Rosalyne et moi on fait la queue chez la toubibe dans le but de reconquérir notre virginitude.
Devant et derrière nous , des silhouettes, des ombres Un de nos frères passe devant elle, quelle surprise il s’est un peu arrangé, le sourire n’est plus celui
de Fernandel, la posture est droite, le geste élégamment désinvolte, est-ce le comportement ou la chirurgie esthétique ?
Il s’éloigne sans rien expliquer, à présent voici l’homme que j’avais vu s’inscrire sur l’écran de télévision un jour de noir et blanc à l’émission « Messieurs les jurés », il défendait un homosexuel, il s’appelait Mathieu, il était journaliste, avait des cheveux bruns et bouclés en désordre tout cela dans un nuage de fumée blanche.
Rosalyne me dit je n'ai pas confiance en lui, tu sais!
Ah cette fumée blanche qui masque et dévoile un peu de charnelle incarnation !
On s'en fout, on ne veux rien savoir de ces messieurs.
On veut reconquérir notre virginitude.
on sait ce qu'on veut le programme est précis; pas de » j’ai du malêtre, jsuis angustiée je comprends plus rien à lavis…"

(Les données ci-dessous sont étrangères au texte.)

(* ===== verification/Rollout.v ===== *)
(** * src/go/pkg/controller/approllout: from rollouts to chart assignments

    [Module Values] models Go's maps of configuration values as a heap, since
    [MergeInto] shares nested maps between the values it merges; [Module
    Model] translates controller.go.  The properties follow. *)
From stdpp Require Import prelude strings gmap list sorting pretty.
From Stdlib Require Import ZArith Sorting.Sorted.
From S2P Require Import Prelude GoErr GoStr Kube Coretools Tenant Apps.

Open Scope string_scope.
Open Scope prog_scope.

(** ** chartutil.Values (vendor/k8s.io/helm/pkg/chartutil/values.go) *)
Module Values.

(** A Go value inside a map: a reference to another map, or anything else. *)
Abbreviation loc := nat.
Inductive cval := CTable (l : loc) | CVal (j : json).
Abbreviation table := (gmap string cval).
Record heap := mkHeap { h_next : loc; h_tables : gmap loc table }.
Definition h_get (h : heap) (l : loc) : table := default ∅ (h_tables h !! l).
Definition h_put (l : loc) (t : table) (h : heap) : heap := mkHeap (h_next h) (<[l:=t]> (h_tables h)).
Definition h_new (t : table) (h : heap) : loc * heap :=
  (h_next h, mkHeap (S (h_next h)) (<[h_next h:=t]> (h_tables h))).

(** Decoding JSON builds fresh maps. *)
Fixpoint load (j : json) (h : heap) : cval * heap :=
  match j with
  | JObj fields =>
      let '(t, h) := (fix go l h t :=
        match l with
        | [] => (t, h)
        | (k, j) :: l => let '(v, h) := load j h in go l h (<[k:=v]> t)
        end) fields h ∅ in
      let '(l, h) := h_new t h in (CTable l, h)
  | j => (CVal j, h)
  end.
Definition loadFields (fields : list (string * json)) (h : heap) (t : table) : table * heap :=
  (fix go l h t :=
     match l with
     | [] => (t, h)
     | (k, j) :: l => let '(v, h) := load j h in go l h (<[k:=v]> t)
     end) fields h t.
Definition loadValues (v : ConfigValues) (h : heap) : loc * heap :=
  let '(t, h) := loadFields v h ∅ in h_new t h.

(** The order in which Go ranges over a map can be any; [Ranges ord] says that
    [ord] is one. *)
Definition order : Type := heap → loc → list (string * cval).
Definition Ranges (ord : order) : Prop := ∀ h l, ord h l ≡ₚ map_to_list (h_get h l).

(** [v.MergeInto(src)]; [None] is a stack overflow of the recursion. *)
Definition merge_key (rec : loc → loc → heap → option heap) (v : loc)
    (oh : option heap) (kv : string * cval) : option heap :=
  h ← oh;
  match h_get h v !! kv.1, kv.2 with
  | Some (CTable destMap), CTable srcMap => rec destMap srcMap h
  | _, _ => Some (h_put v (<[kv.1:=kv.2]> (h_get h v)) h)
  end.
Fixpoint MergeInto (ord : order) (fuel : nat) (v src : loc) (h : heap) : option heap :=
  match fuel with
  | O => None
  | S fuel => foldl (merge_key (MergeInto ord fuel) v) (Some h) (ord h src)
  end.

(** Serialising reads the maps behind a value, keys in order. *)
Fixpoint resolve (fuel : nat) (h : heap) (v : cval) : option json :=
  match v with
  | CVal j => Some j
  | CTable l =>
      match fuel with
      | O => None
      | S fuel =>
          JObj <$> mapM (λ kv : string * cval, (λ j, (kv.1, j)) <$> resolve fuel h kv.2)
                     (sort_by fst (map_to_list (h_get h l)))
      end
  end.
Definition resolveValues (fuel : nat) (h : heap) (l : loc) : option ConfigValues :=
  match resolve fuel h (CTable l) with
  | Some (JObj fields) => Some fields
  | _ => None
  end.
End Values.

Module Model.
Import Values.

(** ** Data *)

Definition fieldIndexOwners := "metadata.ownerReferences.uid".
Definition fieldIndexAppName := "spec.appName".
Definition labelRobotName := "cloudrobotics.com/robot-name".
Definition LastAppliedConfigAnnotation := "kubectl.kubernetes.io/last-applied-configuration".
Definition compTypeRobot := "robot".
Definition compTypeCloud := "cloud".

(** Of a [registry.Robot] only the metadata is read. *)
Abbreviation Robot := ObjectMeta.
Definition Tenant : Type := Tenant.Model.Tenant.
Definition t_Name (t : Tenant) : string := Tenant.Model.t_Name t.
Definition emptyTenant : Tenant :=
  Tenant.Model.mkTenant emptyMeta "" (Tenant.Model.mkTenantStatus 0 0 "" "" [] []).

Inductive rkind := KApp | KAppRollout | KChartAssignment | KRobot | KTenant.
#[export] Instance rkinds : Kinds rkind := λ k,
  match k with
  | KApp => App
  | KAppRollout => AppRollout
  | KChartAssignment => ChartAssignment
  | KRobot => Robot
  | KTenant => Tenant
  end.

(** The API client, and the order in which Go ranges over the map of chart
    assignments to drop. *)
Inductive rop : Type :=
| K (o : kop rkind)
| RangeCAs (m : gmap string ChartAssignment).
#[export] Instance rop_effect : Effect rop := λ o,
  match o with
  | K o => resp o
  | RangeCAs m => {l : list (string * ChartAssignment) | l ≡ₚ map_to_list m}
  end.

Nous entrons dans une salle à décor de plantes vertes de type cactées. Des magazines culturels illustrés en couleur traînent sur la table basse, nul ne s’en
préoccupe. La salle d’attente d’ Alix Krautt, une psychothérapeute chez qui tous les névrosés bien informés font la queue en ce moment, moi comme les autres et elle qui a bien voulu
m'accompagner.
je les visite tous et je fais des comparaisons. Laquelle me fera conquérir cette virginitude après quoi j’aspire comme dans une paille plantée dans un verre vide ?
Nous ne voyons pas leurs visages, tous sont penchés sur leurs médicaments : ils ont déjà reçu des traitements médicaux nombreux et variés. Indiscrète, on les écoute parler de leurs remèdes homéopathiques, des gélules de diverses couleurs et des comprimés.
Toutes les cinq minutes, l’un d’eux vérifie la mollesse des gélules qui trempent dans une cuvette remplie d’eau. Je reconnais ces gélules c’est du Carbosylane rouge et noir ; et puis voilà le Cleareasil, les Pall Mall si grandes et blanches, les Cachoubes ronds couleur « Bois de rose » et hérissées de petites pointes au doigt.
« Des Pall Mall dans l’eau ! Si ce n’est pas une honte ! »
« Je ne peux pas les avaler sinon je m’étrangle, geint le patient d’une toute petite voix.
« Alonso Kiskazy ; me répond-il découvrant des dents trop parfaites. Toréador, j’ai perdu mon emploi.
- Moi c’est Rosalyne Geole. Je suis là pour... présente-toi chuchote-t-elle ne sois pas timide.
J'ouvre la bouche et, c'est comme les rêves aucun son n'en sort.
Ce patient a suffisamment perdu la tête pour confondre des cigarettes et des médicaments.
Enfin l’un de ces hommes se lève, brun et trapu, cette fois, et fait remarquer que ces médicaments vont être inutilisables, l’eau c’est très corrosif, la preuve : les falaises qui s’effritent. Un autre me dit qu’il a acheté pour mille euros de médicaments encore remboursables et qu’il s’apprête à les congeler pour qu’ils servent encore quand ce sera hors de prix.
« Bandes d’hypocondriaques ! » me dis-je en moi-même ; mais à haute voix, diplomatiquement je feins de les approuver.
Rosy hoche la tête : « Il ne faut pas recongeler ce qui l’a été une fois déjà » c’est d’un philosophe d’antan.
Soucieuse d’élever le débat et de le pousser à son paroxysme, je poursuis : « On ne peut pas se recongeler deux fois. Si tu te réveille après ton sommeil de mort que tu as eu la chance que ton fils unique t’ai congelé et l’autre chance que le corps médical ait été plus que scientifique, alors ne meurs plus ; si c’était le cas, tu n’aurais pas une troisième chance…
« Objection, votre honneur !dit l'Alonso faiblement, on peut congeler deux fois mais pas dans le même frigo. »
- Mon honneur, justement c’est ce que je voudrais retrouver…
A ce moment, je disparaîs spectatrice de Rosalyne qui continue seule à jouer.
C'est normal, je m'évanouis très vite dans la plupart des situations et elle prend le relai.